We also can't just throw the same shot over and over again. The game is "seeded" to some degree with what spots you can optimally strike from on a frame by frame basis. Unfortunately again, to advance this seed you have to get into the start of a game and then reset, which takes way too long for TAS purposes.
The game also gives you 5 different lane options. 1 and 4 appear to be the same, being the generally "good" lanes. 2 and 3 seem like heavier oil patterns so the ball doesn't hook as much as on 1 or 4. 5 is right out! For whatever reason even at max power the ball travels slower on lane 5, which doesn't make any sense to me.
Ball weight doesn't matter. They appear to just be different colors. Thinking about a 7 pound ball murdering an entire rack of pins in this fashion is amusing though. In reality, since the pins weigh ~3.5 pounds, a 7 pound ball would deflect drastically off the headpin. Most prominent bowlers use 15/16, with the occasional 14 here and there.
The bowler we choose DOES matter, because even though there's no seemingly meaningful difference between them, the lefty (the first character in the list) has a huge advantage for the run. When we start the shot and activate the control meter, it starts on the left side. The left handed bowler starts on the right side of the lane, so we move a little left to get into position and can hit the control we need without waiting for it to bounce to the other side. The ball will still hook plenty. In real life, throwing a ball with the "opposite" hook like this is called a backup ball. It's not commonly seen but people have had success with it.
The final bit of frame savings comes from the power bar. Even though the top 3 are the same speed, they are not all equal per shot. One of the three options is frames faster per frame than the others for whatever reason and it's not always the same one.
So, yeah, bowling. We shoot our 300 game and get a cool looking trophy and... a car?
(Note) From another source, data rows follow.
(* ===== verification/SimPublisher.v ===== *)
(** * The test publisher (tools/sim_trade_publisher.cpp)

    A trade handler without the exchange: synthetic trades, gaps on demand, the
    real publisher, tracker, gap events, row clock and backfill, the last against
    a fake exchange. Its [main] as a method on its local variables; what it
    prints is left out. [std::_Exit] ends the run: no state comes back. *)

From S2P Require Import Prelude Double CStdlib MarketConfig Effects Backoff RowClock.
From S2P Require Import KObject TpPublisher TradeGap Scheduler RestClient SnapshotWorker Rows.
From S2P Require Import TradeBackfill.

Open Scope Z_scope.
Local Open Scope rec_scope.
Local Open Scope effect_scope.

Definition SIM_KDB_EPOCH_OFFSET_NS : Z := kdb_epoch_offset_ns.

(** ** The command line *)

Record Options := mkOptions {
  port : Z; nRows : Z; rate : Z; firstId : Z; session : Z; ring : Z; sym : string;
  gapAt : Z; gapSize : Z; pendFirst : Z; pendLast : Z; seedFromTp : bool; doBackfill : bool;
  bfPage : Z; bfFail : Z; bfServedFrom : Z; bfMaxGap : Z; dieAfter : Z;
  lagMs : Z; lagAt : Z; lagRows : Z; lagThresholdMs : Z
}.
#[export] Instance eta_Options : Eta Options := fun o =>
  mkOptions (port o) (nRows o) (rate o) (firstId o) (session o) (ring o) (sym o)
    (gapAt o) (gapSize o) (pendFirst o) (pendLast o) (seedFromTp o) (doBackfill o)
    (bfPage o) (bfFail o) (bfServedFrom o) (bfMaxGap o) (dieAfter o)
    (lagMs o) (lagAt o) (lagRows o) (lagThresholdMs o).

Definition default_Options (nowNs : Z) : Options :=
  mkOptions 0 0 1000 1 nowNs 4096 "BTCUSDT" (-1) 0 0 0 false false 1000 0 1 500000 (-1)
    0 0 0 DEFAULT_CLOCK_LAG_MS.

(** One option and its value; [None] is the exit with code 1. *)
Definition set_option (a v : string) (o : Options) : option Options :=
  let opt := String.eqb a in
  let n := atoll v in
  if opt "--port" then Some (o <| port := atoi v |>)
  else if opt "--rows" then Some (o <| nRows := n |>)
  else if opt "--rate" then Some (o <| rate := n |>)
  else if opt "--ring" then Some (o <| ring := n |>)
  else if opt "--session" then Some (o <| session := n |>)
  else if opt "--first-id" then Some (o <| firstId := n |>)
  else if opt "--sym" then Some (o <| sym := v |>)
  else if opt "--seed-from-tp" then Some (o <| seedFromTp := negb (n =? 0) |>)
  else if opt "--backfill" then Some (o <| doBackfill := negb (n =? 0) |>)
  else if opt "--backfill-page" then Some (o <| bfPage := n |>)
  else if opt "--backfill-fail" then Some (o <| bfFail := n |>)
  else if opt "--backfill-served-from" then Some (o <| bfServedFrom := n |>)
  else if opt "--backfill-max-gap" then Some (o <| bfMaxGap := n |>)
  else if opt "--die-after-backfilled" then Some (o <| dieAfter := n |>)
  else if opt "--lag-ms" then Some (o <| lagMs := n |>)
  else if opt "--lag-at" then Some (o <| lagAt := n |>)
  else if opt "--lag-rows" then Some (o <| lagRows := n |>)
  else if opt "--lag-threshold-ms" then Some (o <| lagThresholdMs := n |>)
  else if opt "--gap-at" then Some (o <| gapAt := n |>)
  else if opt "--gap-size" then Some (o <| gapSize := n |>)
  else if opt "--pending-gap" then
    match String.index 0 ":" v with
    | None => None
    | Some i => Some (o <| pendFirst := n |>
                        <| pendLast := atoll (String.substring (S i) (String.length v) v) |>)
    end
  else None.

(** Pairs of arguments; a last one without a value is ignored. *)
Fixpoint parse_options (args : list string) (o : Options) : option Options :=
  match args with
  | a :: v :: rest => match set_option a v o with Some o => parse_options rest o | None => None end
  | _ => Some o
  end%string.

(** The options that [main] goes on with. *)
Definition usable (o : Options) : bool := negb ((port o <=? 0) || (nRows o <=? 0) || (rate o <=? 0)).

(** ** The local variables of main *)

Record Sim := mkSimulator {
  opts : Options;
  sim_tp : TpPublisher;
  tracker : TradeIdTracker;
  gapEvents : GapEventQueue;
  gaps : Z;
  failFirst : Z;
  backfill : TradeBackfill;
  seq : Z;
  backfilled : Z;
  rowClock : RowClock;
  clockLagNs : Z;
  seeded : Z;
  openGaps : Z;
  firstAfterSeed : bool;
  sent : Z;
  idShift : Z
}.
#[export] Instance eta_Sim : Eta Sim := fun s =>
  mkSimulator (opts s) (sim_tp s) (tracker s) (gapEvents s) (gaps s) (failFirst s) (backfill s) (seq s)
    (backfilled s) (rowClock s) (clockLagNs s) (seeded s) (openGaps s) (firstAfterSeed s) (sent s) (idShift s).

Definition sim_table : string := "trade_binance".

(** [static_cast<std::size_t>] of the ring size. *)
Definition sim_tpConfig (o : Options) : TpPublisherConfig :=
  mkTpConfig "localhost" (port o) sim_table TRADE_ROW_WIDTH (session o) (Z.to_nat (ring o mod 2 ^ 64)) 200 1000.

Definition sim_backfillConfig (o : Options) : TradeBackfillConfig :=
  mkBackfillConfig true (bfMaxGap o) (to_int (bfPage o)) 4 false
    (default_SnapshotSchedulerConfig <| weightPerRequest := 1 |> <| weightLimitPerMin := 600000 |>
       <| initialBackoffMs := 50 |> <| maxBackoffMs := 200 |>).

Definition newSim (o : Options) : Sim :=
  mkSimulator o (newTpPublisher (sim_tpConfig o)) ∅ (newGapEventQueue "trade_gap") 0 (bfFail o)
    (newBackfill (sim_backfillConfig o)) 0 0 (newRowClock (lagThresholdMs o)) 0 0 0 false 0 0.

Section sim.
Context {W : Type} `{Process W} `{TpLink W} `{Host W} `{Background W}.
Context (fuel : nat).

Local Abbreviation SM := (M Sim W).

(** The publisher's own clock, behind the true time while a lag is simulated. *)
Definition clockNs : SM Z :=
  t <- world system_now ;;
  lag <- gets clockLagNs ;;
  ret (t - lag).

Definition sim_flush : SM unit := fun s w =>
  let '(_, q, p, w) := flush (gapEvents s) (sim_tp s) w in
  Some (tt, s <| gapEvents := q |> <| sim_tp := p |>, w).

Definition sim_flush_pending : SM unit :=
  n <- gets (fun s => length (pending_ (gapEvents s))) ;;
  when (0 <? n)%nat sim_flush.

Definition sim_event (g : TradeGap) (st : GapStatus) (reason : string) : SM unit :=
  now <- world system_now ;;
  puts (fun s => s <| gapEvents ::= gap_push (buildGapRow now g sim_table st reason) |>) ;;;
  sim_flush.

(** The lambda [record]. *)
Definition record_gap (g : TradeGap) : SM unit :=
  puts (fun s => s <| gaps ::= Z.succ |>) ;;;
  sim_event g Detected "".

(** ** The fake exchange *)

(** The price of a row, [100.0 + 0.01 * (n % 100)]. *)
Definition sim_price (n : Z) : double := dadd (d_of_Z 100) (dmul (d_dec 1 2) (d_of_Z (Z.rem n 100))).

(** Every id from [id] on, [n] of them. *)
Fixpoint serve (n : nat) (id : Z) (trades : list BackfillTrade) : SM (list BackfillTrade) :=
  match n with
  | O => ret trades
  | S n =>
      now <- world system_now ;;
      serve n (id + 1)
        (trades ++ [mkBackfillTrade id (sim_price id) (d_dec 25 2) dnan 0 0 (Z.quot now 1000000 - 5000)
                      (Z.rem id 2 =? 0)])
  end.

(** [FakeExchange::fetch]. *)
Definition fake_fetch (fromId limit : Z) : SM BackfillPage :=
  world (fun w => (tt, sleep_ns 3000000 w)) ;;;
  recv <- clockNs ;;
  let p := empty_page <| pg_recvTimeUtcNs := recv |> in
  fails <- gets failFirst ;;
  if 0 <? fails then
    puts (fun s => s <| failFirst ::= Z.pred |>) ;;;
    ret (p <| pg_error := "simulated REST failure" |>)
  else
    from <- gets (fun s => Z.max fromId (bfServedFrom (opts s))) ;;
    trades <- serve (Z.to_nat limit) from [] ;;
    ret (p <| pg_ok := true |> <| pg_httpStatus := 200 |> <| pg_trades := trades |>).

(** The backfill's worker thread, one step and up to here. *)
Definition sim_turn : SM unit :=
  b <- gets backfill ;;
  match bf_thread b with
  | BfFetching r =>
      page <- fake_fetch (br_fromId r) (br_limit r) ;;
      puts (fun s => s <| backfill ::= fun b => default b (bf_fetched page b) |>)
  | _ => puts (fun s => s <| backfill ::= fun b => default b (bf_pop b) |>)
  end.
Fixpoint sim_turns (n : nat) : SM unit := match n with O => ret tt | S n => sim_turn ;;; sim_turns n end.
Definition sim_background : SM unit := n <- world worker_steps ;; sim_turns n.

(** ** The backfill's callbacks *)

Definition sim_stamp (recv own : Z) : SM RowStamp := fun s w =>
  let '(st, c) := stamp recv own (rowClock s) in Some (st, s <| rowClock := c |>, w).

Definition sim_publish (row : K) : SM bool := fun s w =>
  match publish fuel row (seq s) (sim_tp s) w with
  | Some (ok, p, w) => Some (ok, s <| sim_tp := p |>, w)
  | None => None
  end.

(** [k(tp.handle(), "1")]: TP has then read what was sent before. *)
Definition sim_sync : SM unit :=
  s <- gets (fun s => s) ;;
  when (connected (sim_tp s)) (world (k_call (handle_ (sim_tp s)) "1" []) ;;; ret tt).

Definition sim_backfilled (sym : string) (t : BackfillTrade) (recvNs : Z) : SM unit :=
  puts (fun s => s <| seq ::= Z.succ |>) ;;;
  st <- sim_stamp recvNs 0 ;;
  n <- gets seq ;;
  sim_publish (buildTradeRow (timeUtcNs st) recvNs sym (bt_id t) (bt_price t) (bt_qty t) (bt_buyerIsMaker t)
                 GAP_NULL_LONG (bt_tradeTimeMs t) 0 0 n SIM_KDB_EPOCH_OFFSET_NS) ;;;
  puts (fun s => s <| backfilled ::= Z.succ |>) ;;;
  dies <- gets (fun s => backfilled s =? dieAfter (opts s)) ;;
  when dies (sim_sync ;;; fun _ _ => None).

(** A method as the callback of [TradeBackfill::pump], which returns nothing. *)
Definition sim_callback (m : SM unit) : Sim * W -> option (Sim * W) := fun '(s, w) =>
  match m s w with Some (_, s, w) => Some (s, w) | None => None end.

(** The lambda [pump]. The fetcher is only called in place with
    [inlineFetch], which is off here. *)
Definition sim_pump : SM unit :=
  t <- world steady_now ;;
  fun s w =>
    match pump (fun sym t recv => sim_callback (sim_backfilled sym t recv))
               (fun g st reason => sim_callback (sim_event g st reason))
               (fun _ from limit '(s, w) =>
                  match fake_fetch from limit s w with
                  | Some (p, s, w) => (p, (s, w))
                  | None => (empty_page, (s, w))
                  end)
               (fun '(s, w) => let '(j, w) := draw_jitter w in (j, (s, w)))
               (Z.quot t 1000000) (backfill s) (s, w) with
    | Some (_, b, (s, w)) => Some (tt, s <| backfill := b |>, w)
    | None => None
    end.

(** ** main *)

(** The end of a downtime: last ids and open gaps from TP. *)
Definition seed_id (kv : string * Z) (s : Sim) : Sim :=
  s <| tracker ::= TradeGap.seed (fst kv) (snd kv) |> <| seeded ::= Z.succ |>
    <| firstAfterSeed := firstAfterSeed s || String.eqb (fst kv) (sym (opts s)) |>.
Definition reopen_gap (og : OpenGap) (s : Sim) : Sim :=
  if doBackfill (opts s)
  then s <| backfill ::= addGap (mkTradeGap (og_sym og) (og_firstId og) (og_lastId og)
                                   (og_recovered og) (og_recoveredThroughId og)) |>
  else s.
Definition sim_seed : SM unit :=
  st <- (fun s w => let '(st, p, w) := tradeState (sim_tp s) w in Some (st, s <| sim_tp := p |>, w)) ;;
  puts (fun s => fold_left (fun s kv => seed_id kv s) (ts_lastIds st) s) ;;;
  puts (fun s => s <| openGaps := Z.of_nat (length (ts_openGaps st)) |>) ;;;
  puts (fun s => fold_left (fun s og => reopen_gap og s) (ts_openGaps st) s).

Definition sim_onId (id : Z) : SM Result := fun s w =>
  let '(r, t) := onId (sym (opts s)) id (tracker s) in Some (r, s <| tracker := t |>, w).

(** A gap between the ids of two rows. *)
Definition sim_gap (r : Result) : SM unit :=
  s <- gets (fun s => s) ;;
  let g := mkTradeGap (sym (opts s)) (firstMissing r) (lastMissing r) 0 0 in
  puts (fun s => s <| gaps ::= Z.succ |>) ;;;
  sim_event g Detected (if firstAfterSeed s then "handlerRestart" else "") ;;;
  when (doBackfill (opts s)) (puts (fun s => s <| backfill ::= addGap g |>)).

(** Iteration [i] of the row loop; false is the [break]. *)
Definition send_row (i : Z) : SM bool :=
  puts (fun s => let o := opts s in
    s <| clockLagNs := if (0 <? lagMs o) && (lagAt o <=? i) && (i <? lagAt o + lagRows o)
                       then lagMs o * 1000000 else 0 |>) ;;;
  recv <- clockNs ;;
  now <- world system_now ;;
  let eventMs := Z.quot now 1000000 in
  puts (fun s => if i =? gapAt (opts s) then s <| idShift := gapSize (opts s) |> else s) ;;;
  id <- gets (fun s => firstId (opts s) + i + idShift s) ;;
  r <- sim_onId id ;;
  when (bool_decide (kind r = Gap)) (sim_gap r) ;;;
  puts (fun s => s <| firstAfterSeed := false |> <| seq ::= Z.succ |>) ;;;
  st <- sim_stamp recv eventMs ;;
  s <- gets (fun s => s) ;;
  ok <- sim_publish (buildTradeRow (timeUtcNs st) recv (sym (opts s)) id (sim_price i) (d_dec 5 1) (Z.rem i 2 =? 0)
                       eventMs eventMs 1 1 (seq s) SIM_KDB_EPOCH_OFFSET_NS) ;;
  if negb ok then ret false
  else
    puts (fun s => s <| sent ::= Z.succ |>) ;;;
    sim_flush_pending ;;;
    sim_background ;;;
    sim_pump ;;;
    gap <- gets (fun s => Z.quot 1000000000 (rate (opts s))) ;;
    world (fun w => (tt, sleep_ns gap w)) ;;;
    ret true.

(** [n] more rows from [i] on. *)
Fixpoint row_loop (n : nat) (i : Z) : SM unit :=
  match n with
  | O => ret tt
  | S n =>
      r <- world is_running ;;
      if negb r then ret tt
      else
        ok <- send_row i ;;
        if negb ok then ret tt else row_loop n (i + 1)
  end.

(** The bounded wait for the backfill; [rounds] bounds its iterations. *)
Fixpoint drain_loop (rounds : nat) (t0 : Z) : SM unit :=
  match rounds with
  | O => fun _ _ => None
  | S rounds =>
      n <- gets (fun s => length (queue_ (backfill s))) ;;
      if (n =? 0)%nat then ret tt
      else
        t <- world steady_now ;;
        if negb (Z.quot t 1000000 - t0 <? 15000) then ret tt
        else
          r <- world is_running ;;
          if negb r then ret tt
          else
            sim_background ;;;
            sim_pump ;;;
            world (fun w => (tt, sleep_ns 2000000 w)) ;;;
            drain_loop rounds t0
  end.

(** [main] once connected; the exit code. *)
Definition sim_connected (o : Options) (rounds : nat) : SM Z :=
  puts (fun s => s <| backfill ::= bf_start |>) ;;;
  when (seedFromTp o) sim_seed ;;;
  row_loop (Z.to_nat (nRows o)) 0 ;;;
  puts (fun s => s <| clockLagNs := 0 |>) ;;;
  t0 <- world steady_now ;;
  drain_loop rounds (Z.quot t0 1000000) ;;;
  puts (fun s => s <| backfill ::= bf_stop |>) ;;;
  sim_flush_pending ;;;
  s <- gets (fun s => s) ;;
  when (connected (sim_tp s))
    (match sendFhStats (handle_ (sim_tp s)) sim_table [("clockLagRows"%string, correctedRows_ (rowClock s))] with
     | Some (_, f, args) => world (k_send (handle_ (sim_tp s)) f args) ;;; ret tt
     | None => ret tt
     end) ;;;
  sim_sync ;;;
  gets (fun s => if negb (String.eqb (fatalError_ (sim_tp s)) "") then 2
                 else if sent s =? nRows o then 0 else 1).

(** [main] from the publisher on. *)
Definition sim_run (rounds : nat) : SM Z :=
  o <- gets opts ;;
  when ((pendFirst o <=? pendLast o) && (0 <? pendFirst o))
    (record_gap (mkTradeGap (sym o) (pendFirst o) (pendLast o) 0 0)) ;;;
  ok <- (fun s w =>
    match connect fuel 1 (sim_tp s) w with
    | Some (ok, p, w) => Some (ok, s <| sim_tp := p |>, w)
    | None => None
    end) ;;
  if negb ok then gets (fun s => if String.eqb (fatalError_ (sim_tp s)) "" then 1 else 2)
  else sim_connected o rounds.

(** The command line, then the run. *)
Definition sim_main (rounds : nat) (args : list string) (w : W) : option (Z * W) :=
  let '(now, w) := system_now w in
  match parse_options args (default_Options now) with
  | None => Some (1, w)
  | Some o =>
      if negb (usable o) then Some (1, w)
      else match sim_run rounds (newSim o) w with
           | Some (code, _, w) => Some (code, w)
           | None => None
           end
  end.
End sim.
All I got for my IRL 300s were lousy rings. I want a car. :(

Samsara: Claiming for judging. The file has been bugfixed as well.
Samsara: Setting to Delayed, pending the results of a discussion on our definition of game triviality. The results are in! Accepting!
Spikestuff: Bowling, bowling, bowling, bowling, bowling, bowling, bowling, bowling, bowling, bowling, bowling, bowling, bowling, bowling, bowling, bowling.